§ **Description of the task**
From the first line of the data through the line containing "(List.filter (fun col", return each line exactly.

(Data records)
Content starts
(** ** The loader's time series *)

Lemma loader_select_run df cols :
  (forall c, In c cols -> pd.has_column c df = true) ->
  FinancialInclusionDataLoader.select df cols
  = FinancialInclusionDataLoader.Ok (mkFrame cols (rows df)).
Proof.
  intros H. unfold FinancialInclusionDataLoader.select.
  assert (List.filter (fun c => negb (pd.has_column c df)) cols = []) as ->; [|done].
  induction cols as [|c cols IH]; [done|]. simpl.
  rewrite (H c) by (by left). simpl. apply IH. intros c' Hc'. apply H. by right.
Qed.

(** The run of [get_time_series] on observations with rows that have the
    four columns it requires. *)
Lemma get_time_series_run obs code :
  rows obs <> [] ->
  pd.has_column "indicator_code" obs = true ->
  pd.has_column "observation_date" obs = true ->
  pd.has_column "year" obs = true ->
  pd.has_column "value_numeric" obs = true ->
  FinancialInclusionDataLoader.get_time_series (Some obs) code
  = match matching code obs with
    | [] => ([FinancialInclusionDataLoader.Warning
                "No data found for indicator: {indicator_code}"],
             inr (mkFrame (columns obs) []))
    | _ => ([], inr (mkFrame
                       (List.filter (fun col => pd.has_column col obs)
                          ["observation_date"; "year"; "value_numeric"; "confidence";
                           "source_name"])
                       (pd.sort_rows Time.leb observation_date (matching code obs))))
    end.
Proof.
  intros Hrows Hic Hod Hy Hv. unfold FinancialInclusionDataLoader.get_time_series.
  assert ((pd.len obs =? 0) = false) as ->.
  { apply Z.eqb_neq. unfold pd.len. destruct (rows obs); [done|simpl; lia]. }
  cbv zeta.
  assert (bool_decide
            (pd.set_of ["indicator_code"; "observation_date"; "year"; "value_numeric"]
             ∖ pd.set_of (columns obs) ≠ ∅) = false) as ->.
  { apply (nonempty_missing_columns
             ["indicator_code"; "observation_date"; "year"; "value_numeric"] obs).
    intros c. rewrite !elem_of_cons, elem_of_nil.
    intros [->|[->|[->|[->|[]]]]]; done. }
  unfold FinancialInclusionDataLoader.column. rewrite Hic.
  cbn [FinancialInclusionDataLoader.and_then]. rewrite take_mask_fmap2.
  fold (matching code obs). unfold pd.len. cbn [rows].
  destruct (matching code obs) as [|r rs] eqn:Hm; [done|].
  change (Z.of_nat (length (r :: rs)) =? 0) with false. cbv iota.
  unfold FinancialInclusionDataLoader.sort_values.
  assert (pd.has_column "observation_date" (mkFrame (columns obs) (r :: rs)) = true)
    as -> by exact Hod.
  cbn [FinancialInclusionDataLoader.and_then columns rows].
  rewrite loader_select_run; [done|].
  intros c [_ Hc]%filter_In. exact Hc.
Qed.

(** On the observations of a constructed analyzer that also have the
    column observation_date, [get_time_series] raises nothing.  Its rows are
    the observations of the indicator, each once, in ascending order of
    observation date; and when there are at least two of them they carry the
    same years and values as the rows of [calculate_growth_rate]. *)
Theorem get_time_series_matches_growth_series self code h :
  constructed self h ->
  let obs := frames h !!! FinancialInclusionAnalyzer.observations self in
  pd.has_column "observation_date" obs = true ->
  code <> "" ->
  exists log ts growth h',
    FinancialInclusionDataLoader.get_time_series (Some obs) code = (log, inr ts)
    /\ FinancialInclusionAnalyzer.calculate_growth_rate self code h = (Return growth, h')
    /\ rows ts ≡ₚ matching code obs
    /\ pairwise (key_le Time.leb observation_date) (rows ts)
    /\ ((2 <= length (rows ts))%nat -> point <$> rows growth ≡ₚ point <$> rows ts).
Proof.
  intros (Hrows & Hic & Hy & Hv) obs Hod Hne.
  destruct (calculate_growth_rate_run self code h Hne Hic Hy Hv) as (h' & Hrun & _).
  fold obs in Hrun.
  rewrite (get_time_series_run obs code Hrows Hic Hod Hy Hv).
  assert (forall data, point <$> growth_rows data = point <$> data) as Hpoints.
  { intros data. apply list_eq. intros i. rewrite !list_lookup_fmap.
    destruct (data !! i) as [d|] eqn:Hd.
    - destruct (lookup_growth_rows data i d Hd) as (r & -> & Hyr & Hvr & _).
      simpl. unfold point. by rewrite Hyr, Hvr.
    - rewrite (lookup_ge_None_2 (growth_rows data) i); [done|].
      rewrite length_growth_rows. by apply lookup_ge_None_1. }
  destruct (matching code obs) as [|r rs] eqn:Hm.
  - eexists _, _, _, h'. split; [reflexivity|]. split; [exact Hrun|].
    split; [done|]. split; [done|]. simpl. lia.
  - rewrite <- Hm in *. eexists _, _, _, h'. split; [reflexivity|].
    split; [exact Hrun|]. cbn [rows].
    split; [apply sort_rows_perm|].
    split; [apply sort_rows_sorted; [apply Time_leb_total|apply Time_leb_trans]|].
    rewrite (Permutation_length (sort_rows_perm _ _ _)). intros Hlen.
    rewrite length_series_of.
    assert ((Z.of_nat (length (matching code obs)) <? 2) = false) as ->
      by (apply Z.ltb_ge; lia).
    cbn [rows]. rewrite Hpoints. apply fmap_Permutation.
    unfold series_of. by rewrite !sort_rows_perm.
Qed.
Content ends
§ **Solution to this problem**
(** ** The loader's time series *)

Lemma loader_select_run df cols :
  (forall c, In c cols -> pd.has_column c df = true) ->
  FinancialInclusionDataLoader.select df cols
  = FinancialInclusionDataLoader.Ok (mkFrame cols (rows df)).
Proof.
  intros H. unfold FinancialInclusionDataLoader.select.
  assert (List.filter (fun c => negb (pd.has_column c df)) cols = []) as ->; [|done].
  induction cols as [|c cols IH]; [done|]. simpl.
  rewrite (H c) by (by left). simpl. apply IH. intros c' Hc'. apply H. by right.
Qed.

(** The run of [get_time_series] on observations with rows that have the
    four columns it requires. *)
Lemma get_time_series_run obs code :
  rows obs <> [] ->
  pd.has_column "indicator_code" obs = true ->
  pd.has_column "observation_date" obs = true ->
  pd.has_column "year" obs = true ->
  pd.has_column "value_numeric" obs = true ->
  FinancialInclusionDataLoader.get_time_series (Some obs) code
  = match matching code obs with
    | [] => ([FinancialInclusionDataLoader.Warning
                "No data found for indicator: {indicator_code}"],
             inr (mkFrame (columns obs) []))
    | _ => ([], inr (mkFrame
                       (List.filter (fun col => pd.has_column col obs)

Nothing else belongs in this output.